(* ===== verification/IngestCommit.v ===== *)
(** * The ingest service: commit

    [crates/exocortex-ingest/src/service.rs], from an accepted batch to its ack: embedding, the rows
    a commit carries, the durable commit and its effect, near-duplicate hints and the similarity
    skeleton, the replay registry, [submit], [submit_stream] and the reindex. *)

From stdpp Require Import pretty strings.
From S2P Require Import Prelude Ids Kernel Packs Ontology StorageTypes Wire Entities IngestTypes Grouping.
From S2P Require Import IngestService.

#[global] Instance RegionKey_countable : Countable RegionKey.
Proof.
  refine (inj_countable' (λ k, (rk_org k, rk_project k, rk_memory_type k))
            (λ '(a, b, c), mkRegionKey a b c) _).
  by intros [].
Defined.

(** ** Cosine similarity *)

Definition f32_sqrt (x : f32) : f32 := SFsqrt f32_prec f32_emax x.

(** [dot], [na] and [nb] after each component. *)
Definition cosine_sums (a b : list f32) : f32 * f32 * f32 :=
  foldl (λ '(dot, na, nb) '(x, y),
      (f32_add dot (f32_mul x y), f32_add na (f32_mul x x), f32_add nb (f32_mul y y)))
    (f32_zero, f32_zero, f32_zero) (zip a b).

(* SRC crates/exocortex-dreams/src/mcr2.rs 264-277 cosine *)
Definition cosine (a b : list f32) : f32 :=
  let '(dot, na, nb) := cosine_sums a b in
  if f32_eqb na f32_zero || f32_eqb nb f32_zero then f32_zero
  else SFdiv f32_prec f32_emax dot (f32_mul (f32_sqrt na) (f32_sqrt nb)).

(* SRC crates/exocortex-ingest/src/service.rs 302-304 RECENT_RING_LEN *)
Definition RECENT_RING_LEN : nat := 512.
(* SRC crates/exocortex-ingest/src/service.rs 305-307 SIMILAR_HINT_THRESHOLD *)
Definition SIMILAR_HINT_THRESHOLD : f32 := Eval vm_compute in f32_hundredths 92.
(* SRC crates/exocortex-ingest/src/service.rs 308-313 SIMILAR_TO_SEED_THRESHOLD *)
Definition SIMILAR_TO_SEED_THRESHOLD : f32 := Eval vm_compute in f32_hundredths 85.

(* SRC crates/exocortex-ingest/src/service.rs 273-300 hint_visible *)
Definition hint_visible (entry : RecentEmbedding) (draft : MemoryContext) : bool :=
  match re_visibility entry with
  | Public | Org => true
  | Project => match re_project_id entry with
               | Some project => bool_decide (project_id draft = Some project)
               | None => false
               end
  | Team => match re_team_id entry with
            | Some team => bool_decide (team_id draft = Some team)
            | None => false
            end
  | Private => bool_decide (is_Some (re_user_id entry)) && bool_decide (re_user_id entry = user_id draft)
  end.

(** Comparable vectors: one model, one length. *)
Definition comparable (a b : Embedding) : bool :=
  String.eqb (em_name (emb_model a)) (em_name (emb_model b)) &&
  String.eqb (em_version (emb_model a)) (em_version (emb_model b)) &&
  Nat.eqb (length (emb_vector a)) (length (emb_vector b)).

Section commit.
Context `{Blake3, HashOrder, SerdeJson, Regex, FromTimestamp, Hmac}.
Context `{Message PbIngestBatch batch_ok, Message PbMemoryDraft memory_draft_ok}.
Context `{Message PbRelationshipDraft relationship_draft_ok, Message PbSnapshotInfo snapshot_info_ok}.
Context `{Lsrc : Lru SourceKey SourceEntry, Lack : Lru SourceKey IngestAck}.
Context {S : Type} `{IngestStore S}.
Implicit Types (s : IngestServer) (w : Shared) (st : S) (batch : PbIngestBatch).

(** ** Embedding *)

Definition m_set_embedding (e : option Embedding) (m : Memory) : Memory :=
  let '(mkMemory a b c d e0 f g h ctx j k n o p q r t _ v u) := m in
  mkMemory a b c d e0 f g h ctx j k n o p q r t e v u.
Definition m_set_confidence (x : F01) (m : Memory) : Memory :=
  let '(mkMemory a b c d e f g h ctx j _ n o p q r t i v u) := m in
  mkMemory a b c d e f g h ctx j x n o p q r t i v u.

Definition embed_text (m : Memory) : string := title m +:+ string_of_bytes [10] +:+ content m.

(** The admission permits and the blocking pool only delay an invocation. *)
(* SRC crates/exocortex-ingest/src/service.rs 1485-1516 embed_texts *)
Definition embed_texts s (texts : list string) : result (list (list f32)) string :=
  match embedder s with
  | None => Err "no embedder configured"%string
  | Some e =>
      if bool_decide (texts = []) then Ok []
      else match embed_batch e texts with
           | Ok vectors =>
               if Nat.eqb (length vectors) (length texts) then Ok vectors
               else Err ("embedder returned " +:+ pretty (length vectors) +:+ " vectors for "
                         +:+ pretty (length texts) +:+ " texts")
           | Err error => Err error
           end
  end.

(** The loop of [stamp_embeddings]. *)
Fixpoint stamp (model : EmbeddingModel) (ms : list Memory) (vectors : list (list f32)) : list Memory :=
  match ms, vectors with
  | m :: ms, v :: vectors => m_set_embedding (Some (mkEmbedding model v)) m :: stamp model ms vectors
  | ms, _ => ms
  end.

(** [self.embedder.map(..).unwrap_or("")]. *)
Definition current_model s : EmbeddingModel :=
  match embedder s with
  | Some e => mkEmbeddingModel (model_id e) (model_version e)
  | None => mkEmbeddingModel "" ""
  end.

(* SRC crates/exocortex-ingest/src/service.rs 1518-1540 stamp_embeddings *)
Definition stamp_embeddings s (ms : list Memory) (vectors : list (list f32)) : list Memory :=
  stamp (current_model s) ms vectors.

(* SRC crates/exocortex-ingest/src/service.rs 1467-1483 embed_memories *)
Definition embed_memories s (ms : list Memory) : list Memory :=
  match ms with
  | [] => []
  | _ => match embed_texts s (embed_text <$> ms) with
         | Ok vectors => stamp_embeddings s ms vectors
         | Err _ => ms
         end
  end.

(** ** The rows of a commit *)

(* SRC crates/exocortex-ingest/src/service.rs 1162-1168 CommitRows *)
Record CommitRows := mkCommitRows {
  c_memories : list Memory;
  c_relationships : list Relationship;
  producer_memories : list Memory;
  grouping_nodes_created : Z;
  c_accepted : Z;
}.

(** The iteration of a [HashSet]. *)
Definition hash_set {K} `{Countable K} (X : gset K) : list K := (hash_iter (gset_to_gmap tt X)).*1.

Definition supersession_kind (o : Ontology) (kind : RelKindId) : bool :=
  match kinds_by_id o !! kind with
  | Some k => String.eqb (display_name k) "Replaces" || String.eqb (display_name k) "Contradicts"
  | None => false
  end.

(** The confidence of a superseded memory; [derived_confidence] unwraps a score in range. *)
Definition confidence_floor : F01 :=
  match derived_confidence true 0 0 with Ok c => c | Err _ => mkF01 f32_zero end.

Definition above_floor (m : Memory) : bool :=
  match partial_cmp_score (confidence m) confidence_floor with Gt => true | _ => false end.

(** A superseded memory of the batch itself. *)
Definition lower_own (targets : gset MemoryId) (m : Memory) : Memory :=
  if bool_decide (m_id m ∈ targets) && above_floor m then m_set_confidence confidence_floor m else m.

(** A superseded memory of the store, unless the batch writes it. *)
Definition lower_stored (loaded : gmap MemoryId Memory) (ms : list Memory) (target : MemoryId)
    : list Memory :=
  if existsb (λ m, bool_decide (m_id m = target)) ms then ms
  else match loaded !! target with
       | Some stale => if above_floor stale then ms ++ [m_set_confidence confidence_floor stale] else ms
       | None => ms
       end.

(** The node of a group takes the narrowest visibility and the scope of its members. *)
Definition scope_node (members : list Memory) (node : Memory) : Memory :=
  match members with
  | [] => node
  | scope :: _ =>
      let '(mkMemory a b c d e f _ h ctx j k n o p q r t i v u) := node in
      let '(mkMemoryContext c1 _ c3 _ _ c6 _ c8 c9 c10 c11 c12 c13 c14 c15 c16 c17) := ctx in
      mkMemory a b c d e f
        (default (m_visibility scope) (narrowest_visibility (m_visibility <$> members))) h
        (mkMemoryContext c1 (project_id (context scope)) c3 (team_id (context scope))
           (tenant_id (context scope)) c6 (user_id (context scope)) c8 c9 c10 c11 c12 c13 c14 c15 c16 c17)
        j k n o p q r t i v u
  end.
(** An edge a producer may assert between two memories of [ends]. *)
Record edge_sound `{Blake3} (o : Ontology) (batch : PbIngestBatch) (source : SourceEntry)
    (ends : Memory → Prop) (r : Relationship) : Prop := {
  es_ends : ∃ f t, ends f ∧ ends t ∧ r_from r = m_id f ∧ r_to r = m_id t ∧
    r_visibility r = relationship_visibility (m_visibility f) (m_visibility t) ∧
    validate_triple o (memory_type f) (r_kind r) (memory_type t) = Ok tt ∧
    r_provenance r = (if bool_decide (pb_snapshot batch = None)
                      then Asserted (pb_producer_id batch) (Some (se_kind source)) else m_provenance f);
  es_ceiling : vis_u8 (r_visibility r) ≤ vis_u8 (se_ceiling source);
  es_kind k : kinds_by_id o !! r_kind r = Some k → computed_only k = false;
  es_id : r_id r = RelationshipId_derive (r_from r) (r_kind r) (r_to r) None;
  es_scores : Forall (λ x, unit_score x = true ∨ x = default_strength_of o (r_kind r))
    [strength (r_properties r); rp_confidence (r_properties r)];
}.

Lemma bind_ok {A B E} (c : result A E) (k : A → result B E) b :
  result_bind c k = Ok b ↔ ∃ a, c = Ok a ∧ k a = Ok b.
Proof. destruct c as [a|e]; simpl; naive_solver. Qed.
Lemma Ok_inj {A E} (a b : A) : Ok (E:=E) a = Ok b → a = b.
Proof. by intros [= ->]. Qed.
Lemma ok_or_ok {A E} (o : option A) (e : E) a : ok_or o e = Ok a ↔ o = Some a.
Proof. destruct o; simpl; naive_solver. Qed.

Lemma member_of_spec id granted :
  member_of id granted = true ↔ ∃ i, id = Some i ∧ i ∈ granted.
Proof.
  destruct id as [i|]; simpl; [|naive_solver]. rewrite existsb_exists. split.
  - intros (x & Hx%list_elem_of_In & ->%String.eqb_eq). eauto.
  - intros (j & [= ->] & Hj). exists j. split; [by apply list_elem_of_In|apply String.eqb_refl].
Qed.

Section verdict.
Context `{Blake3, HashOrder, SerdeJson, Regex, FromTimestamp, Hmac}.
Context `{Message PbIngestBatch batch_ok, Message PbMemoryDraft memory_draft_ok}.
Context `{Message PbRelationshipDraft relationship_draft_ok, Message PbSnapshotInfo snapshot_info_ok}.
Context `{Lsrc : Lru SourceKey SourceEntry, Lack : Lru SourceKey IngestAck}.
Context {S : Type} `{IngestStore S}.
Implicit Types (s : IngestServer) (w : Shared) (st : S) (batch : PbIngestBatch).

(** The fields entity extraction leaves alone. *)
Lemma attach_fields m e :
  let m' := attach_entities m e in
  m_id m' = m_id m ∧ memory_type m' = memory_type m ∧ title m' = title m ∧ content m' = content m ∧
  m_visibility m' = m_visibility m ∧ m_provenance m' = m_provenance m ∧
  m_valid_from m' = m_valid_from m ∧ m_valid_until m' = m_valid_until m ∧ Kernel.rights m' = Kernel.rights m ∧
  tenant_id (context m') = tenant_id (context m) ∧ user_id (context m') = user_id (context m) ∧
  project_id (context m') = project_id (context m) ∧ team_id (context m') = team_id (context m) ∧
  embedding m' = embedding m.
Proof. cbv zeta. unfold attach_entities. destruct m as [? ? ? ? ? ? ? ? []]; simpl. by split_and!. Qed.

Lemma draft_scope_spec s batch vis principal tenant user project team :
  draft_scope s batch vis principal = Ok (tenant, user, project, team) →
  ∀ p, principal = Some p →
    vis_u8 vis ≤ vis_u8 (max_visibility p) ∧ tenant = Some (vc_org_id p) ∧ user = Some (vc_user_id p) ∧
    project = requested_project batch ∧ team = requested_team batch ∧
    (personal_scopes s = false →
      (vis = Project → member_of project (project_ids p) = true) ∧
      (vis = Team → member_of team (team_ids p) = true)).
Proof.
  intros Hs p ->. unfold draft_scope in Hs.
  destruct (vis_u8 (max_visibility p) <? vis_u8 vis) eqn:E1; [done|].
  destruct (negb (personal_scopes s) && bool_decide (vis = Project) && _) eqn:E2; [done|].
  destruct (negb (personal_scopes s) && bool_decide (vis = Team) && _) eqn:E3; [done|].
  injection Hs as <- <- <- <-. apply Z.ltb_ge in E1. split_and!; [done..|].
  intros Hp. rewrite Hp in E2, E3. simpl in E2, E3.
  split; intros ->; rewrite ?bool_decide_eq_true_2 in E2, E3 by done; simpl in *.
  - by destruct (member_of _ _).
  - by destruct (member_of _ _).
Qed.


Lemma draft_validity_ok m times from until :
  draft_validity m times = Ok (from, until) → ∀ t, until = Some t → from ≤ t.
Proof.
  unfold draft_validity. intros (f & _ & (u & _ & Hr)%bind_ok)%bind_ok t ->.
  destruct u as [u|]; [destruct (u <? f) eqn:E; [done|]|done].
  injection Hr as -> ->. by apply Z.ltb_ge in E.
Qed.
Lemma grouping_spec s batch flavor now members ms rs ms' rs' created :
  materialize_grouping s batch flavor now members ms rs = (ms', rs', created) →
  (ms' = ms ∧ rs' = rs) ∨ ∃ node, node_sound s batch flavor members node ∧ ms' = ms ++ [node] ∧
    ∃ new, rs' = rs ++ new ∧ ∀ r, r ∈ new → group_edge (ontology s) members node r.
Proof.
  unfold materialize_grouping. destruct (grouping_key _ _ _) as [[rule key]|] eqn:Hk; [|intros [= <- <- <-]; by left].
  destruct (grouping_node _ _ _ _ _) as [node|] eqn:Hn; [|intros [= <- <- <-]; by left].
  pose proof (scope_node_sound s batch flavor rule key now members node Hk Hn) as Hs.
  assert (Hprov : m_provenance (scope_node members node) = grouping_provenance rule).
  { apply bind_Some in Hn as (mt & _ & [= <-]). by destruct members. }
  set (node' := scope_node members node) in *. intros [= <- <- <-]. right.
  exists node'. split; [exact Hs|]. split; [done|]. eexists; split; [done|].
  intros r (m & Hm & Hr)%list_elem_of_omap.
  apply bind_Some in Hr as (kind & _ & [= <-]). constructor; simpl; [by exists m|done|done|done].
Qed.

Lemma materialize_sound s batch source principal now v ms :
  verdict_sound s batch source principal v → Forall2 touched (v_memories v) ms →
  rows_sound s batch source principal
    (materialize_commit_rows s batch (se_flavor source) now (mkValidated ms (v_relationships v) (v_loaded v))).
Proof.
  intros [Hmem Hrows Hedges Hcount Hloaded _] Hms. unfold materialize_commit_rows. cbn [v_memories v_relationships v_loaded].
  set (targets := supersession_targets _ _). set (own := lower_own targets <$> ms).
  assert (Hown : Forall2 touched (v_memories v) own).
  { apply Forall2_fmap_r. eapply Forall2_impl; [exact Hms|]. intros a b Hab.
    eapply touched_trans; [exact Hab|apply lower_own_touched]. }
  set (lowered := foldl (lower_stored (v_loaded v)) own (hash_set targets)).
  destruct (materialize_grouping _ _ _ _ _ _ _) as [[ms' rs'] created] eqn:Hg.
  apply grouping_spec in Hg. set (rs := materialize_inverses (ontology s) rs').
  assert (Hends : ∀ m, known_end principal v m →
    ∃ m', touched m m' ∧ (m' ∈ own ∨ readable principal m')).
  { intros m [Hm|[_ Hm]]; [|exists m; split; [apply touched_refl|by right]].
    apply list_elem_of_lookup in Hm as [i Hi]. destruct (Forall2_lookup_l _ _ _ _ _ Hown Hi) as (m' & Hi' & Ht).
    exists m'. split; [done|left]. by eapply list_elem_of_lookup_2. }
  assert (Hrs : v_relationships v `prefix_of` rs).
  { etrans; [|apply inverses_prefix]. destruct Hg as [[_ ->]|(node & _ & _ & new & -> & _)]; [done|].
    by apply prefix_app_r. }
  assert (Hlow : own `prefix_of` ms').
  { assert (own `prefix_of` lowered) by apply lower_stored_prefix.
    destruct Hg as [[-> _]|(node & _ & -> & _)]; [done|]. by apply prefix_app_r. }
  constructor; simpl.
  - apply Forall2_same_length_lookup. split.
    { apply Forall2_length in Hown, Hrows. congruence. }
    intros i d m Hd Hm. destruct (Forall2_lookup_r _ _ _ _ _ Hown Hm) as (m0 & Hm0 & Ht).
    destruct (Forall2_lookup_lr _ _ _ _ _ _ Hrows Hd Hm0) as (R1 & R2 & R3).
    assert (memory_sound s batch source principal m0) as Hs0 by (by eapply Forall_lookup_1).
    pose proof (touched_fields _ _ Ht) as (_ & F2 & F3 & F4 & _). rewrite F2, F3, F4.
    split; [by eapply memory_sound_touched|done].
  - exact Hlow.
  - intros m Hm. assert (m ∈ lowered ∨ node_sound s batch (se_flavor source) own m) as [Hm'|Hn].
    { destruct Hg as [[-> _]|(node & Hn & -> & _)]; [by left|].
      apply elem_of_app in Hm as [Hm|Hm%list_elem_of_singleton]; [by left|subst m; by right]. }
    2:{ by right; right. }
    apply lower_stored_spec in Hm' as [Hm'|(target & stale & Ht & Hl & Ha & -> & Hne)]; [by left|right; left].
    apply elem_of_hash_set in Ht. unfold targets, supersession_targets in Ht.
    apply elem_of_list_to_set, list_elem_of_fmap in Ht as (r & -> & Hr%list_elem_of_In).
    apply List.filter_In in Hr as [Hr%list_elem_of_In Hk].
    pose proof (proj1 (Forall_forall _ _) Hedges r Hr) as [(f & t & _ & Ht & _ & Et & _) _ _ _ _].
    rewrite Et in Hl. destruct Ht as [Ht|[Ht Hread]].
    + exfalso. apply list_elem_of_lookup in Ht as [i Hi].
      destruct (Forall2_lookup_l _ _ _ _ _ Hown Hi) as (m' & Hi' & (Hid & _)%touched_fields).
      apply (Hne m'); [by eapply list_elem_of_lookup_2|]. by rewrite Hid, Et.
    + rewrite Ht in Hl. injection Hl as ->. exists stale, r. split_and!; [done| |done|done|done|done].
      by eapply elem_of_prefix.
  - intros r [Hr|(base & Hr & Hinv)]%elem_of_inverses.
    + exists r. split; [by left|]. destruct Hg as [[_ ->]|(node & Hn & Ems & new & -> & Hnew)].
      * left. eapply edge_sound_touched; [exact Hends|]. by eapply Forall_forall in Hedges.
      * apply elem_of_app in Hr as [Hr|Hr].
        { left. eapply edge_sound_touched; [exact Hends|]. by eapply Forall_forall in Hedges. }
        right. exists node. split; [|by apply Hnew]. rewrite Ems. apply elem_of_app. right.
        by apply list_elem_of_singleton.
    + exists base. split; [by right|]. destruct Hg as [[_ ->]|(node & Hn & Ems & new & -> & Hnew)].
      * left. eapply edge_sound_touched; [exact Hends|]. by eapply Forall_forall in Hedges.
      * apply elem_of_app in Hr as [Hr|Hr].
        { left. eapply edge_sound_touched; [exact Hends|]. by eapply Forall_forall in Hedges. }
        right. exists node. split; [|by apply Hnew]. rewrite Ems. apply elem_of_app. right.
        by apply list_elem_of_singleton.
  - apply Forall2_length in Hms, Hrows. by rewrite Hcount, <-Hms, <-Hrows.
Qed.
End rows.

###

Take the stretch of lines above from the one containing "- intros m Hm." through the one containing "apply List.filter_In in" and repeat it exactly, adding no other line.

Solution for this problem:
  - intros m Hm. assert (m ∈ lowered ∨ node_sound s batch (se_flavor source) own m) as [Hm'|Hn].
    { destruct Hg as [[-> _]|(node & Hn & -> & _)]; [by left|].
      apply elem_of_app in Hm as [Hm|Hm%list_elem_of_singleton]; [by left|subst m; by right]. }
    2:{ by right; right. }
    apply lower_stored_spec in Hm' as [Hm'|(target & stale & Ht & Hl & Ha & -> & Hne)]; [by left|right; left].
    apply elem_of_hash_set in Ht. unfold targets, supersession_targets in Ht.
    apply elem_of_list_to_set, list_elem_of_fmap in Ht as (r & -> & Hr%list_elem_of_In).
    apply List.filter_In in Hr as [Hr%list_elem_of_In Hk].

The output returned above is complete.